The 2007 Harlow District Council election took place on 3 May 2007 to elect members of Harlow District Council in Essex, England. One third of the council was up for election and the council stayed under no overall control.

After the election, the composition of the council was
Conservative 12
Labour 12
Liberal Democrats 8
Independent 1

Background
After the last election in 2006 the Conservatives had 12 seats, Labour 11 and the Liberal Democrats 10. However, in January 2007 John Goddard left the Conservative group to sit as an independent, meaning that going into the 2007 election both the Conservative and Labour parties had 11 councillors.

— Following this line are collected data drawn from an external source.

(** The thread, step by step; between any two of them others may act. *)
Inductive io_step : Mq -> IoPc -> Mq -> IoPc -> Prop :=
| io_stopped s : running s = false -> io_step s (Io Top) s (Io (Close true))
| io_config s : running s = true -> io_step s (Io Top) s (Io (HaveConfig (config s)))
| io_disabled cfg s : mq_enabled cfg = false ->
    io_step s (Io (HaveConfig cfg)) s (Io (if connection s || socket_open s then Close false else Top))
| io_flag cfg s : mq_enabled cfg = true ->
    io_step s (Io (HaveConfig cfg)) (set_reconfigured false s)
      (Io (if reconfigured s && (connection s || socket_open s) then Close false else Dialling cfg))
| io_dial cfg ip tcp now es s ok s' : connection s = false -> Establish cfg ip tcp now s = (ok, s') ->
    io_step s (Io (Dialling cfg)) s' (if ok then React Calm es (Connected cfg) else Io (Close false))
| io_connected cfg s : io_step s (Io (Connected cfg)) s (Io (if failed s then Close false else Serve cfg))
| io_up cfg s : connection s = true -> io_step s (Io (Dialling cfg)) s (Io (Serve cfg))
| io_read cfg p chunk s : p_chunk p = Some chunk ->
    io_step s (Io (Serve cfg)) (received_bytes p chunk s) (Io (Parse cfg p (p_parse p)))
| io_idle cfg p s : p_chunk p = None -> p_open p = true -> io_step s (Io (Serve cfg)) s (unless_failed s (Setup cfg p))
| io_eof cfg p s : p_chunk p = None -> p_open p = false ->
    io_step s (Io (Serve cfg)) (Fail "connection closed by broker" (set_socket_open false s)) (Io PassOver)
| io_parse cfg p consumed es turns s : inputBuffer s <> [] ->
    io_step s (Io (Parse cfg p ((consumed, es) :: turns))) s (React Calm es (Parsed cfg p consumed turns))
| io_parsed_all cfg p turns s : inputBuffer s = [] \/ turns = [] ->
    io_step s (Io (Parse cfg p turns)) s (unless_failed s (Setup cfg p))
| io_incomplete cfg p turns s : io_step s (Io (Parsed cfg p 0 turns)) s (unless_failed s (Setup cfg p))
| io_consumed cfg p n turns s :
    io_step s (Io (Parsed cfg p (S n) turns)) (consume_bytes (S n) s) (unless_failed s (Parse cfg p turns))
| io_setup cfg p s : ready s && negb (channelPrepared s) = true ->
    io_step s (Io (Setup cfg p)) (open_channel_calls cfg s) (React Calm (p_setup p) (Prepared cfg p))
| io_no_setup cfg p s : ready s && negb (channelPrepared s) = false ->
    io_step s (Io (Setup cfg p)) s (Io (Consumer cfg p))
| io_prepared cfg p s : io_step s (Io (Prepared cfg p)) (set_channelPrepared true s) (unless_failed s (Consumer cfg p))
| io_consumer cfg p s s' : consumer_request cfg s = Some s' ->
    io_step s (Io (Consumer cfg p)) s' (React Calm (p_consumer p) (Consuming p))
| io_no_consumer cfg p s : consumer_request cfg s = None -> io_step s (Io (Consumer cfg p)) s (Io (Consuming p))
| io_consuming p s :
    io_step s (Io (Consuming p)) s (unless_failed s (if ready s && channel s then Draining p kMaxPerPass else Heart p))
| io_pop p left item s s' : pop_outgoing s = Some (item, s') ->
    io_step s (Io (Draining p (S left))) s' (Io (Holding p left item))
| io_offer p left item es s :
    io_step s (Io (Holding p left item)) (add_call (PublishCall item) s) (React Calm es (Offered p left))
| io_offer_refused p left item es s : io_step s (Io (Holding p left item)) s (React Calm es (Refused item))
| io_offered p left s : io_step s (Io (Offered p left)) (count_published s) (unless_failed s (Draining p left))
| io_refused item s : io_step s (Io (Refused item)) (publish_refused item s) (Io PassOver)
| io_drained p left s : left = 0%nat \/ outgoing s = [] -> io_step s (Io (Draining p left)) s (Io (Heart p))
| io_heartbeat p s : (0 <? negotiatedHeartbeat s) && connection s = true -> heartbeat_due p s = true ->
    io_step s (Io (Heart p)) (send_heartbeat p s) (React Calm (p_heartbeat p) (Beat p))
| io_early p s : (0 <? negotiatedHeartbeat s) && connection s = true -> heartbeat_due p s = false ->
    io_step s (Io (Heart p)) s (Io (Beat p))
| io_no_heartbeat p s : (0 <? negotiatedHeartbeat s) && connection s = false -> io_step s (Io (Heart p)) s (Io PassOver)
| io_beat p s : io_step s (Io (Beat p)) (check_inbound p s) (Io PassOver)
| io_over s : io_step s (Io PassOver) s (Io (if failed s then Close false else Top))
| io_close gone es s : connection s && socket_open s = true ->
    io_step s (Io (Close gone)) (add_call CloseConnection (drop_channel s)) (React Calm es (Closed gone))
| io_close_silent gone s : connection s && socket_open s = false ->
    io_step s (Io (Close gone)) (drop_channel s) (Io (Closed gone))
| io_closed gone s : io_step s (Io (Closed gone)) (drop_connection s) (Io (Lower gone))
| io_lowered gone s : io_step s (Io (Lower gone)) (lower_flags s) (Io (after_teardown gone))
| io_event e es next s : (forall d, e <> OnReceived d) ->
    io_step s (React Calm (e :: es) next) (handle_event what e s) (React Calm es next)
| io_back next s : io_step s (React Calm [] next) s (Io next)
| io_reject d limit es next s :
    io_step s (React (Settle d None limit) es next) (reject_delivery d s) (React Calm es next)
| io_confirm d m es next s : io_step s (React (Confirm d m) es next) (confirm d s) (React (Tell m) es next)
| io_tell m es next s : io_step s (React (Tell m) es next) (tell m s) (React Calm es next).
(** ORDER BY id DESC: the rows are in the order of their ids. *)
Definition selected (q : LogQuery) (db : LogDb) : list EntryRow := rev (List.filter (selects q db) (entries db)).

Definition page_limit (limit : Z) : Z := let l := if 0 <? limit then limit else 50 in if 500 <? l then 500 else l.
Definition page_offset (offset : Z) : Z := if 0 <? offset then offset else 0.

Definition page (q : LogQuery) (db : LogDb) : list EntryRow :=
  take (Z.to_nat (page_limit (q_limit q))) (drop (Z.to_nat (page_offset (q_offset q))) (selected q db)).

(** [object[name] = value]. *)
Fixpoint assign (name : string) (x : json) (l : list (string * json)) : list (string * json) :=
  match l with
  | [] => [(name, x)]
  | (k, y) :: rest => if String.eqb k name then (k, x) :: rest else (k, y) :: assign name x rest
  end.

Definition fields_of (db : LogDb) (id : Z) : list (string * json) :=
  foldl (fun l v => assign (text_of (v_name v)) (jtext (v_value v)) l) [] (List.filter (fun v => v_log v =? id) (values db)).

Definition log_entry_json (db : LogDb) (e : EntryRow) : list (string * json) :=
  [("id"%string, jint (e_id e)); ("timestamp"%string, jtext (e_time e)); ("log_type"%string, jtext (e_type e));
   ("script_name"%string, jtext (e_script e)); ("level"%string, jtext (e_level e)); ("fields"%string, object (fields_of db (e_id e)))].

(** Total, limit, offset and the rows of the page. *)
Record QueryResult := mkResult { total : Z; r_limit : Z; r_offset : Z; rows : list EntryRow }.

Definition Query (q : LogQuery) (st : LogStore) : QueryResult :=
  match db_ st with
  | None => mkResult 0 (q_limit q) (q_offset q) []
  | Some c =>
      let db := visible c in
      mkResult (Z.of_nat (length (List.filter (selects q db) (entries db)))) (page_limit (q_limit q)) (page_offset (q_offset q)) (page q db)
  end.

Definition result_json (st : LogStore) (r : QueryResult) : json :=
  object [("total"%string, jint (total r)); ("limit"%string, jint (r_limit r)); ("offset"%string, jint (r_offset r));
          ("entries"%string, jlist (match db_ st with Some c => map (fun e => object (log_entry_json (visible c) e)) (rows r) | None => [] end))].
Definition ValidateManifest (m : PluginManifest) (host : Z) : ManifestResult :=
  match List.find (fun r => String.eqb (snd r) "") (required m) with
  | Some r => reject m kMissingField ("manifest is missing the required field " ++ quote (fst r))
  | None =>
  if negb (ValidId (bytes_of (m_id m))) then reject m kBadId ("plugin id " ++ quote (m_id m) ++ " is not a valid reverse-DNS identifier (lowercase letters, digits, dot, dash and underscore only, with at least one dot)")
  else if negb (PlausibleVersion (bytes_of (m_version m))) then reject m kBadVersion ("plugin version " ++ quote (m_version m) ++ " is not a version")
  else match ParseApiVersion (bytes_of (m_api_version m)) with
  | None => reject m kBadApiVersion ("api_version " ++ quote (m_api_version m) ++ " is not MAJOR.MINOR")
  | Some plugin =>
  if negb (HSF_API_VERSION_COMPATIBLE host plugin) then reject m kIncompatibleApi (incompatible_text m plugin host)
  else if negb (bool_decide (m_platforms m = [])) && negb (is_member here (m_platforms m)) then
    reject m kUnsupportedPlatform ("plugin " ++ quote (m_id m) ++ " is built for [" ++ Join (m_platforms m) ++ "], this gateway is " ++ here)
  else
    let m := if String.eqb (m_execution m) "" then set_execution "in_process" m else m in
    if negb (String.eqb (m_execution m) "in_process" || String.eqb (m_execution m) "isolated") then
      reject m kBadExecution ("execution must be " ++ quote "in_process" ++ " or " ++ quote "isolated" ++ ", not " ++ quote (m_execution m))
    else match List.find (fun p => negb (is_member p (map fst kPermissions))) (m_permissions m) with
    | Some p => reject m kUnknownPermission ("plugin " ++ quote (m_id m) ++ " declares the unknown permission " ++ quote p ++
        "; this gateway would not be able to enforce it")
    | None =>
    match List.find (fun t => negb (is_member t kTransports)) (m_transports m) with
    | Some t => reject m kUnknownTransport ("plugin " ++ quote (m_id m) ++ " asks for the unknown transport " ++ quote t)
    | None => mkManifestResult true kNone "" m
    end end
  end end.

(** ** Reading *)

(** [file_size]: [None] when it cannot be told.  [canonical]: [weakly_canonical]. *)
Record Files := mkFiles {
  is_regular_file : list Z -> bool; opens : list Z -> bool; file_size : list Z -> option Z; contents : list Z -> list Z;
  canonical : list Z -> list Z
}.

Definition parent_directory (path : list Z) : list Z :=
  match (until 47 (rev path)).2 with
  | [] => []
  | rest => match rev (skip_set [47] rest) with [] => [47] | dir => dir end
  end.

Section Load.
Context {J : JsonLib} {O : JsonFileOps}.

Definition manifest_string (l : list (string * json)) (key : string) : string :=
  match Json.member l key with
  | Some x => match view x with JString s => s | _ => "" end
  | None => ""
  end.

Definition StringArray (l : list (string * json)) (key : string) : list string :=
  match Json.member l key with
  | Some x => match view x with
              | JArray items => omap (fun e => match view e with JString s => Some s | _ => None end) items
              | _ => []
              end
  | None => []
  end.

Definition manifest_of (path : list Z) (l : list (string * json)) : PluginManifest :=
  mkManifest (manifest_string l "id") (manifest_string l "name") (manifest_string l "version") (manifest_string l "api_version")
    (manifest_string l "description") (manifest_string l "author") (manifest_string l "entry") (manifest_string l "execution")
    (StringArray l "platforms") (StringArray l "transports") (StringArray l "permissions") (parent_directory path) path.

(** The entry's resolved path has the directory's as a proper prefix. *)
Definition contained (dir entry : list Z) : bool :=
  negb (length entry <=? length dir)%nat && starts_with dir entry.

Definition LoadManifest (fs : Files) (path : list Z) (host : Z) : ManifestResult :=
  if negb (is_regular_file fs path) then fail_manifest kUnreadable ("no manifest at " ++ text_of path)
  else if negb (opens fs path) then fail_manifest kUnreadable ("cannot read " ++ text_of path)
  else if 256 * 1024 <? default 0 (file_size fs path) then
    fail_manifest kMalformedJson ("manifest at " ++ text_of path ++ " is implausibly large (" ++ to_string (default 0 (file_size fs path)) ++ " bytes)")
  else match read_json (contents fs path) with
  | None => fail_manifest kMalformedJson ("manifest at " ++ text_of path ++ " is not valid JSON")
  | Some j =>
  match view j with
  | JObject l =>
      let r := ValidateManifest (manifest_of path l) host in
      if negb (r_ok r) then r
      else
        let dir := m_directory (r_manifest r) in
        let entry := canonical fs (path_append dir (bytes_of (m_entry (r_manifest r)))) in
        if negb (contained (canonical fs dir) entry) then
          fail_manifest kEntryMissing ("entry " ++ quote (m_entry (r_manifest r)) ++ " escapes the plugin directory " ++ text_of (canonical fs dir))
        else if negb (is_regular_file fs entry) then
          fail_manifest kEntryMissing ("plugin " ++ quote (m_id (r_manifest r)) ++ " declares entry " ++ quote (m_entry (r_manifest r)) ++
            " but there is no such file in " ++ text_of dir)
        else r
  | _ => fail_manifest kMalformedJson ("manifest at " ++ text_of path ++ " is not a JSON object")
  end end.
End Load.
End Manifest.

(** ** The interface version *)

Lemma dec_value_nonneg digits : Forall (fun b => is_digit b = true) digits -> forall v, 0 <= v -> 0 <= dec_value v digits.
Proof.
  unfold dec_value, is_digit. induction 1 as [|b digits Hb _ IH]; intros v Hv; cbn; [done|]. apply IH. lia.
Qed.

Lemma version_part_iff part : version_part part = true <-> (length part <= 5)%nat /\ Forall (fun b => is_digit b = true) part.
Proof. unfold version_part. by rewrite andb_true_iff, Nat.leb_le, forallb_forall, List.Forall_forall. Qed.

Lemma no_dot_in_digits part : Forall (fun b => is_digit b = true) part -> 46 ∉ part.
Proof. intros H Hin. rewrite Forall_forall in H. by specialize (H 46 Hin). Qed.

(** The texts of the form digits, dot, digits, each at most 65535 in at most
    five digits. *)
Definition version_of (text : list Z) (v : Z) : Prop :=
  exists major minor, text = major ++ 46 :: minor /\ major <> [] /\ minor <> [] /\
    version_part major = true /\ version_part minor = true /\
    dec_value 0 major <= 0xFFFF /\ dec_value 0 minor <= 0xFFFF /\ v = dec_value 0 major * 65536 + dec_value 0 minor.

Lemma packed_version ma mi : 0 <= ma -> 0 <= mi <= 0xFFFF -> Z.lor (Z.shiftl ma 16) mi = ma * 65536 + mi.
Proof. intros H1 H2. rewrite lor_shiftl_add by lia. lia. Qed.

Lemma ParseApiVersion_iff text v : ParseApiVersion text = Some v <-> version_of text v.
Proof.
  unfold ParseApiVersion, version_of. pose proof (until_shape 46 text) as Hs. destruct (until 46 text) as [major [|d minor]] eqn:Eu.
  - split; [done|]. destruct Hs as (-> & Hn & _). intros (ma & mi & E & _). exfalso. apply Hn. rewrite app_nil_r in E. rewrite E.
    apply elem_of_app. right. by left.
  - destruct Hs as (-> & Hn & [|Hd]); [done|]. injection Hd as ->. split.
    + destruct (bool_decide (major = [])) eqn:E1; [done|]. destruct (bool_decide (minor = [])) eqn:E2; [done|].
      apply bool_decide_eq_false in E1, E2. destruct (existsb (Z.eqb 46) minor); [done|].
      destruct (version_part major && version_part minor) eqn:E3; [|done]. apply andb_true_iff in E3 as [E3 E4]. cbn [orb negb]. cbn zeta.
      destruct ((_ <? _) || _) eqn:E5; [done|]. apply orb_false_iff in E5 as [E5%Z.ltb_ge E6%Z.ltb_ge]. intros [= <-].
      pose proof (proj1 (version_part_iff _) E3) as [_ D1]. pose proof (proj1 (version_part_iff _) E4) as [_ D2].
      exists major, minor. split_and!; try done.
      apply packed_version; [by apply dec_value_nonneg|]. split; [by apply dec_value_nonneg|done].
    + intros (ma & mi & E & H1 & H2 & H3 & H4 & H5 & H6 & ->).
      pose proof (proj1 (version_part_iff _) H3) as [_ D1]. pose proof (proj1 (version_part_iff _) H4) as [_ D2].
      pose proof (until_unique 46 ma (46 :: mi) (no_dot_in_digits _ D1) (or_intror eq_refl)) as Eu'. rewrite <- E in Eu'.
      rewrite Eu in Eu'. injection Eu' as -> ->. rewrite !bool_decide_eq_false_2 by done. cbn [orb].
      assert (existsb (Z.eqb 46) mi = false) as ->.
      { apply not_true_iff_false. intros (x & Hx & Ex%Z.eqb_eq)%existsb_exists. subst x. by apply (no_dot_in_digits _ D2), list_elem_of_In. }
      rewrite H3, H4. cbn [andb negb]. cbn zeta. rewrite (proj2 (Z.ltb_ge _ _) H5), (proj2 (Z.ltb_ge _ _) H6). cbn [orb]. f_equal.
      apply packed_version; [by apply dec_value_nonneg|]. split; [by apply dec_value_nonneg|done].
Qed.

(** ** Identifiers *)

(** Every part between dots is there but perhaps the last. *)
Fixpoint parts_there (first : bool) (parts : list (list Z)) : Prop :=
  match parts with
  | [] | [_] => True
  | part :: rest => (first = true -> part <> []) /\ parts_there true rest
  end.

Lemma valid_id_loop_iff id : forall has prev, valid_id_loop has prev id = true <->
  Forall (Forall (fun c => id_char c = true)) (split_on 46 id) /\ parts_there prev (split_on 46 id) /\
  (has = true \/ (2 <= length (split_on 46 id))%nat).
Proof.
  induction id as [|c id IH]; intros has prev; cbn [valid_id_loop split_on].
  - cbn. split; [intros ->; split_and!; [by repeat constructor|done|by left]|]. intros (_ & _ & [|]); [done|lia].
  - destruct (split_on_cons 46 id) as (part & parts & E). destruct (c =? 46) eqn:Ec.
    + destruct prev.
      * split; [done|]. rewrite E. cbn. intros (_ & [H _] & _). by destruct H.
      * rewrite IH, E. cbn [length parts_there]. rewrite !Forall_cons. split.
        { intros (? & ? & _). split_and!; try done; tauto || (right; cbn; lia). }
        { intros ((_ & ?) & (_ & ?) & _). split_and!; try done; tauto. }
    + rewrite E. destruct (id_char c) eqn:Ei.
      * rewrite IH, E. cbn [length]. rewrite !Forall_cons. destruct parts as [|p parts]; cbn [parts_there].
        { split; intros (? & ? & ?); split_and!; tauto || done. }
        { split; intros (? & (? & ?) & ?); split_and!; tauto || done. }
      * split; [done|]. rewrite !Forall_cons, Ei. intros (((? & _) & _) & _). done.
Qed.

Lemma parts_there_all parts : parts_there true parts -> parts <> [] -> last parts <> Some [] -> Forall (fun part => part <> []) parts.
Proof.
  induction parts as [|p [|q parts] IH]; intros H Hn Hl; [done|..].
  - constructor; [|constructor]. intros ->. by apply Hl.
  - destruct H as [Hp H]. constructor; [auto|]. by apply IH.
Qed.

Lemma all_parts_there first parts : Forall (fun part => part <> []) parts -> parts_there first parts.
Proof. intros H. revert first. induction H as [|p [|q parts] Hp H IH]; intros first; cbn; [done..|]. split; [done|apply IH]. Qed.
(** An entry is rewritten, or a new one without anything comes in. *)
Lemma owns_update plugins s id e' : owns plugins s -> same_handles e' (default new_entry (plugins !! id)) ->
  (e_state e' = kRunning -> is_Some (e_library e')) -> owns (<[id := e']> plugins) s.
Proof.
  intros H Hs Hr. pose proof Hs as (E1 & E2 & E3 & E4).
  assert (forall id0 e, <[id := e']> plugins !! id0 = Some e -> exists e0, same_handles e e0 /\
    (plugins !! id0 = Some e0 \/ (plugins !! id0 = None /\ e0 = new_entry))) as Hold.
  { intros id0 e Hl. destruct (decide (id0 = id)) as [->|Hn].
    - rewrite lookup_insert_eq in Hl. injection Hl as <-. exists (default new_entry (plugins !! id)).
      split; [done|]. destruct (plugins !! id); [by left|by right].
    - rewrite lookup_insert_ne in Hl by done. exists e. split; [done|by left]. }
  assert (forall id0 e g, <[id := e']> plugins !! id0 = Some e -> e_library e = Some g ->
    exists e0, plugins !! id0 = Some e0 /\ same_handles e e0 /\ e_library e0 = Some g) as Hlib.
  { intros id0 e g Hl Hg. destruct (Hold id0 e Hl) as (e0 & Hh & [?|[_ ->]]); destruct Hh as (L & Rest); [|by rewrite L in Hg].
    exists e0. by rewrite <- L. }
  assert (forall id0 e0, plugins !! id0 = Some e0 -> exists e, <[id := e']> plugins !! id0 = Some e /\ same_handles e e0) as Hnew.
  { intros id0 e0 Hl. destruct (decide (id0 = id)) as [->|Hn].
    - exists e'. rewrite lookup_insert_eq. by rewrite Hl in Hs.
    - exists e0. by rewrite lookup_insert_ne. }
  split; try apply H.
  - intros id0 e Hl. destruct (decide (id0 = id)) as [->|Hn].
    + rewrite lookup_insert_eq in Hl. injection Hl as <-. eapply entry_ok_same; [done|done|].
      destruct (plugins !! id) eqn:E; [by eapply ow_entry|]. by split.
    + rewrite lookup_insert_ne in Hl by done. by eapply ow_entry.
  - intros id0 e g Hl Hg. destruct (Hlib id0 e g Hl Hg) as (e0 & H1 & _ & H2). by eapply ow_library.
  - intros id0 e g Hl Hg. destruct (Hlib id0 e g Hl Hg) as (e0 & H1 & (_ & _ & _ & ->) & H2). by eapply ow_instance.
  - intros id0 e g Hl Hg. destruct (Hold id0 e Hl) as (e0 & (_ & _ & _ & T) & [?|[_ ->]]); rewrite T in Hg; [by eapply ow_transport|done].
  - intros id1 id2 e1 e2 g H1 H2 G1 G2. destruct (Hlib _ _ _ H1 G1) as (? & ? & _ & ?). destruct (Hlib _ _ _ H2 G2) as (? & ? & _ & ?).
    by eapply (ow_once _ _ H).
  - intros g Hg. destruct (ow_no_library _ _ H g Hg) as (id0 & e0 & Hl & Hg'). destruct (Hnew id0 e0 Hl) as (e & ? & (L & _)).
    exists id0, e. by rewrite L.
  - intros g i Hg. destruct (ow_no_instance _ _ H g i Hg) as (id0 & e0 & Hl & Hg'). destruct (Hnew id0 e0 Hl) as (e & ? & (L & _)).
    exists id0, e. by rewrite L.
  - intros g Hg. destruct (ow_no_transport _ _ H g Hg) as (id0 & e0 & Hl & Hg'). destruct (Hnew id0 e0 Hl) as (e & ? & (_ & _ & _ & T)).
    exists id0, e. by rewrite T.
Qed.

Lemma ok_set_entry s id f : plugins_ok s -> (forall e, same_handles (f e) e) ->
  (forall e, plugins_ s !! id = Some e -> entry_ok e -> e_state (f e) = kRunning -> is_Some (e_library (f e))) ->
  plugins_ok (set_entry id f s).
Proof.
  intros H Hf Hr. unfold set_entry. destruct (plugins_ s !! id) as [e|] eqn:E; [|done]. unfold plugins_ok in *. cbn.
  eapply owns_same; [..|apply (owns_update _ _ id (f e) H)]; try done; [by rewrite E|]. apply Hr; [done|]. by eapply ow_entry.
Qed.

(** ** ReleaseEntry *)

(** What is outside without what a load made. *)
Definition without (g : nat) (s : PM) : PM :=
  mkPlugins (plugins_ s) (root_ s) (config_ s) (fresh s) (libraries s ∖ {[g]}) (delete g (instances s)) (transports s ∖ {[g]}).

Lemma run_call_instance {A} g f (k : unit -> prog PM A) s : callable g s = true ->
  run (CallInstance g f ≫= k) s = run (k tt) (set_instances (alter f g (instances s)) s).
Proof. intros H. cbn. by rewrite H. Qed.

Lemma callable_intro g i s : g ∈ libraries s -> instances s !! g = Some i -> (forall t, i_holds i = Some t -> t ∈ transports s) -> callable g s = true.
Proof.
  intros H1 H2 H3. unfold callable, mapped. rewrite bool_decide_eq_true_2, H2 by done. cbn.
  destruct (i_holds i); [|done]. apply bool_decide_eq_true. auto.
Qed.

(** An entry's own instance may be called. *)
Lemma owned_callable plugins id e g s : owns plugins s -> plugins !! id = Some e -> e_library e = Some g -> callable g s = true.
Proof.
  intros H Hl Hg. destruct (ow_instance _ _ H id e g Hl Hg) as (i & Hi & Hh).
  apply (callable_intro g i); [by eapply ow_library|done|]. intros t Ht. destruct Hh as [Hh|Hh]; [congruence|].
  eapply ow_transport; [done|done|congruence].
Qed.

Lemma release_runs plugins id e s : owns plugins s -> plugins !! id = Some e ->
  run (ReleaseEntry e) s = Ok (tt, match e_library e with Some g => without g s | None => s end).
Proof.
  clear hsf_status_name kind_name host.
  intros H Hl. pose proof (ow_entry _ _ H id e Hl) as [E1 E2 E3 _]. unfold ReleaseEntry.
  destruct (e_library e) as [g|] eqn:Eg.
  2:{ rewrite E1. destruct (e_driver e) as [d|]; [by specialize (E2 d eq_refl)|]. destruct (e_transport e) as [t|]; [by specialize (E3 t eq_refl)|]. done. }
  rewrite E1. pose proof (owned_callable _ _ _ _ _ H Hl Eg) as Hc.
  destruct (ow_instance _ _ H id e g Hl Eg) as (i & Hi & Hh).
  assert (forall s', libraries s' = libraries s -> transports s' = transports s -> instances s' = instances s \/ instances s' = alter (started false) g (instances s) ->
    plugins_ s' = plugins_ s -> root_ s' = root_ s -> config_ s' = config_ s -> fresh s' = fresh s ->
    run (DestroyInstance g ≫= fun _ => (match e_transport e with Some g => DestroyTransport g | None => Ret tt end ≫= fun _ => CloseLibrary g)) s' = Ok (tt, without g s)) as Hrest.
  { intros s' L T I P R C F.
    assert (callable g s' = true) as Hc'.
    { destruct I as [I|I]; [apply (callable_intro g i)|apply (callable_intro g (started false i))]; rewrite ?L, ?I, ?T.
      1,4: by eapply ow_library.
      1: done. 2: by rewrite lookup_alter_eq, Hi.
      all: intros t Ht; cbn in Ht; destruct Hh as [Hh|Hh]; [congruence|]; eapply ow_transport; [done|done|congruence]. }
    assert (delete g (instances s') = delete g (instances s)) as I' by (destruct I as [->| ->]; [done|by rewrite delete_alter_eq]).
    cbn. rewrite Hc'. cbn. unfold without. destruct (e_transport e) as [t|] eqn:Et.
    - specialize (E3 t eq_refl) as [= ->]. cbn. rewrite T. rewrite bool_decide_eq_true_2 by (by eapply ow_transport). cbn. unfold set_libraries. cbn.
      by rewrite I', L, P, R, C, F.
    - cbn. unfold set_libraries. cbn. rewrite I', L, P, R, C, F, T. do 3 f_equal.
      apply leibniz_equiv. intros x. rewrite elem_of_difference, elem_of_singleton. split; [|tauto]. intros Hx. split; [done|]. intros ->.
      destruct (ow_no_transport _ _ H g Hx) as (id' & e' & Hl' & Ht').
      pose proof (eo_transport _ (ow_entry _ _ H id' e' Hl') g Ht') as Hg'. assert (id' = id) as -> by (by eapply (ow_once _ _ H)).
      rewrite Hl in Hl'. injection Hl' as <-. congruence. }
  unfold StopDriver. destruct (e_driver e) as [d|] eqn:Ed.
  - specialize (E2 d eq_refl) as [= ->]. destruct (d_stop d); [|by apply Hrest; try done; left].
    rewrite run_call_instance by done. apply Hrest; try done. by right.
  - apply Hrest; try done. by left.
Qed.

12 seats were contested at the election, with 2 seats being available in Church Langley ward after Sam Warren stood down from the council.

Election result
The Liberal Democrats lost 2 seats to fall to 8 councillors, 1 each to the Conservative and Labour parties, who both finished with 12 councillors. The closest result came in Toddbrook ward where Labour held the seat with a 15-vote majority over the Conservatives, while both the Conservative and Liberal Democrat group leaders, Andrew Johnson and Chris Millington won seats in Church Langley and Bush Fair wards respectively. Overall turnout at the election was 34.75%, down from 36.93% in 2006.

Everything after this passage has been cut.